» **PROBLEM TO SOLVE**
Where does the string "simpl" occur in the records below? Copy every line that holds it.

» **INFORMATION GIVEN**
(** The recorder right after construction satisfies the invariant. *)
Lemma new_Recorder_inv names fnames pfeed ffeed codec_ok (r0 : Recorder) :
  names ≠ [] →
  new_Recorder names fnames pfeed ffeed true codec_ok = Some r0 →
  position_inv (position_sources r0) names 0 r0
  ∧ length names = length (position_sources r0).
Proof.
  intros Hne. unfold new_Recorder.
  rewrite (bool_decide_eq_false_2 _ Hne). simpl. intros [= <-]. simpl.
  split; [|by rewrite length_map].
  constructor; simpl; rewrite ?length_map; try done; try lia.
  - destruct names; [done|simpl; lia].
  - intros j c0 c H0 H1. rewrite H0 in H1. injection H1 as <-. split; [done|lia].
Qed.

(** ** Further properties: the frame side of the barrier *)

(** The frames a frame source delivers, in order. *)
Definition frame_deliveries (c : MatClient) : list Mat :=
  omap id (m_pending c).

(** The number of samples source number [i] has handed over after [T]
    fully processed ticks, when the read counter stands at [idx]: one per
    tick, and one more if the tick in progress has already read it. *)
Definition taken (T idx i : nat) : nat :=
  if decide (i < idx) then S T else T.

» **REPLY**
  rewrite (bool_decide_eq_false_2 _ Hne). simpl. intros [= <-]. simpl.
  constructor; simpl; rewrite ?length_map; try done; try lia.
  - destruct names; [done|simpl; lia].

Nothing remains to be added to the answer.